__Data to use__.
+-------+

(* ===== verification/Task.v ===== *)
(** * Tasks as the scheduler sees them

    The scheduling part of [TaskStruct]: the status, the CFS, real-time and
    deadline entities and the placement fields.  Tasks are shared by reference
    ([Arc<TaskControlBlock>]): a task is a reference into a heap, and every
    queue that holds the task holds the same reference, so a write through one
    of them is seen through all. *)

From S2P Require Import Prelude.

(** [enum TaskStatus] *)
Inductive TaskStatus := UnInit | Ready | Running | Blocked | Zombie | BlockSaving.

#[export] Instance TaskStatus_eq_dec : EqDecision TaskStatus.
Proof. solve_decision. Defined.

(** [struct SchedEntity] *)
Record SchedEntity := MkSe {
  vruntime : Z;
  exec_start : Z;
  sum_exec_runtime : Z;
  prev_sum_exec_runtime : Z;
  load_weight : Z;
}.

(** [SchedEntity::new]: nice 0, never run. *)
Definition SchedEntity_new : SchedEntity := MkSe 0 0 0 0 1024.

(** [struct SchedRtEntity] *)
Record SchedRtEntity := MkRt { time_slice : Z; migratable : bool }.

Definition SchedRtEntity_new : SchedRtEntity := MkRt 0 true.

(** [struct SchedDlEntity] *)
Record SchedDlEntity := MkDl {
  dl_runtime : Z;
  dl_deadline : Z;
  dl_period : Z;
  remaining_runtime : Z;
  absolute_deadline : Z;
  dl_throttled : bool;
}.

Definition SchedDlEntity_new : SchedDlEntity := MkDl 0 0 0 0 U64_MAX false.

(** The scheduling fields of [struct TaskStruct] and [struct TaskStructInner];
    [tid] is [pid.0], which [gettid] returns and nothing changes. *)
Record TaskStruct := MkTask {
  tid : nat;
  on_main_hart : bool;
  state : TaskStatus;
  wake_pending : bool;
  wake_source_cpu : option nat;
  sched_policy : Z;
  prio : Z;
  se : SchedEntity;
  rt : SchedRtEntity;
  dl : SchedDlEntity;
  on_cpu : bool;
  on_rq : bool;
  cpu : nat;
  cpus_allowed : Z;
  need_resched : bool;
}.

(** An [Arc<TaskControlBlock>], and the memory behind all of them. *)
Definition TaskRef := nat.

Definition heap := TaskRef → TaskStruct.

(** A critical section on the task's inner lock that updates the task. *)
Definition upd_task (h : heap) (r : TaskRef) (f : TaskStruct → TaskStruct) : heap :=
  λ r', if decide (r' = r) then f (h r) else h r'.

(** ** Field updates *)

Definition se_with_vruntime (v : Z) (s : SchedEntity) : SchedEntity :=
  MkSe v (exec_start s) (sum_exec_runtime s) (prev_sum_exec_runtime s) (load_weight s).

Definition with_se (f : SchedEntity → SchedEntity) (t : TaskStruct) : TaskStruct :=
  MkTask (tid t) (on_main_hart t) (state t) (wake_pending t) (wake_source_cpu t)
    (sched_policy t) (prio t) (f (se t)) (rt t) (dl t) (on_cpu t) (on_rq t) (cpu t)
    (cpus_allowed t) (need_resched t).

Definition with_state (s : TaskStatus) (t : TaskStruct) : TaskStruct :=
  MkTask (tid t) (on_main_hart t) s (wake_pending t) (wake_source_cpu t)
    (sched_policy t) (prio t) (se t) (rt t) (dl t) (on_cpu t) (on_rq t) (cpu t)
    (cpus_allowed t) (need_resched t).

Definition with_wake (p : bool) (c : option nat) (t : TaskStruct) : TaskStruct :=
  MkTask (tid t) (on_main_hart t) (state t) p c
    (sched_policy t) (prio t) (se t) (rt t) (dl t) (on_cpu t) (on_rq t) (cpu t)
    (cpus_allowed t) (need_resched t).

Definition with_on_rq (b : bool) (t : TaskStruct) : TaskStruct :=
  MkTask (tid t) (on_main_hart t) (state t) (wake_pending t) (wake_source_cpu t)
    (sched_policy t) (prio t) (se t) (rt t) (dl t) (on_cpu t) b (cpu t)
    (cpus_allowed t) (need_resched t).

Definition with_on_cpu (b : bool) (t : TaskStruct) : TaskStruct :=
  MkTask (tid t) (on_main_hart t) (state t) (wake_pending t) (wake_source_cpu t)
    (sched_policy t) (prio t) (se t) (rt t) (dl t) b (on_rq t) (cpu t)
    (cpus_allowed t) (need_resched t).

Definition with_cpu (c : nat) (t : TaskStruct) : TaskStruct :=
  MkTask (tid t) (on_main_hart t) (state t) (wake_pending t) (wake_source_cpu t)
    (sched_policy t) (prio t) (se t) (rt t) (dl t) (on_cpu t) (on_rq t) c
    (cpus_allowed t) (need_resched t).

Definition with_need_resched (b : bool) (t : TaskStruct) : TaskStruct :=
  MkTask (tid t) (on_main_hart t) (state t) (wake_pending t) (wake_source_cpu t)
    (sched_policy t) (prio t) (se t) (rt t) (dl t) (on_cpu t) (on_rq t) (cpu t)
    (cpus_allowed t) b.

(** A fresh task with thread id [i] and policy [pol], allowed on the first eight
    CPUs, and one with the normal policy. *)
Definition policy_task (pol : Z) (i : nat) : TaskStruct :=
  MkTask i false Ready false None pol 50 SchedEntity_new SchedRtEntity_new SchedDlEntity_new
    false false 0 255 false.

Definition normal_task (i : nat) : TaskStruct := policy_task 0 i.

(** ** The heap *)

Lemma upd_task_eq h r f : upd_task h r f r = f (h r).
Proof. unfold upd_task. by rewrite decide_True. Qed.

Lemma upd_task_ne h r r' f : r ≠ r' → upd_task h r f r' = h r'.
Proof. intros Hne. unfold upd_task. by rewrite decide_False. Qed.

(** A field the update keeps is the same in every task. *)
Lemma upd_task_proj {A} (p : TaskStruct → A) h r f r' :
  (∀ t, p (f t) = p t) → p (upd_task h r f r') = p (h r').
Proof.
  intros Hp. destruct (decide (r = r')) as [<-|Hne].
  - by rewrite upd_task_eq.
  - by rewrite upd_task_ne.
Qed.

+-------+

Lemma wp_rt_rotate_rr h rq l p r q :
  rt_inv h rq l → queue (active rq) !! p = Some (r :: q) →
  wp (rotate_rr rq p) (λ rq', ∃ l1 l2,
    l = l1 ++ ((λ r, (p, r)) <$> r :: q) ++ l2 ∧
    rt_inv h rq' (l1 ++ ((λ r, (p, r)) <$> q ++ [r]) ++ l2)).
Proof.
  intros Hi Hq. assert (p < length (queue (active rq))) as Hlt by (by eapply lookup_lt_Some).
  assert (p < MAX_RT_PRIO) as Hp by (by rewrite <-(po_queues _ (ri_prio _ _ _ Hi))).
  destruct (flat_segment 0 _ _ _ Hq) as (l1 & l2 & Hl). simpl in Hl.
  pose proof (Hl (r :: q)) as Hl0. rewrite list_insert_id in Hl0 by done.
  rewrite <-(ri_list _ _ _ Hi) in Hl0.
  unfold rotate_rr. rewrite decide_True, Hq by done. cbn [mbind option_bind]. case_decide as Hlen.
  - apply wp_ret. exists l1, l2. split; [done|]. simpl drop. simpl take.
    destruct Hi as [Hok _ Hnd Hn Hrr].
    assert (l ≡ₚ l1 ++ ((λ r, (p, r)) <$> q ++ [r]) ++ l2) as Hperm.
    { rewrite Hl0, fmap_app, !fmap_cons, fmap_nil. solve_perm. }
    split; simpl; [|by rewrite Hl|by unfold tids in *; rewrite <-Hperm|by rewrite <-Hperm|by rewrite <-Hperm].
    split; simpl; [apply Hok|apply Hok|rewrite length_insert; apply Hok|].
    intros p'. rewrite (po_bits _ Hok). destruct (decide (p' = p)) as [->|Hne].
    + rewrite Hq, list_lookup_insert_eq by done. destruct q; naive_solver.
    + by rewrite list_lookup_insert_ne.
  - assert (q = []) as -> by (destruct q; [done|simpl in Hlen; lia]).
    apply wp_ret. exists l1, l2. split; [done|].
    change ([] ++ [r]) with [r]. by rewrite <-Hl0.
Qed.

+-------+

__Work required__.
Your answer should be a single number: how many lines in the listing above contain "split"?

__Response for this exercise__.
4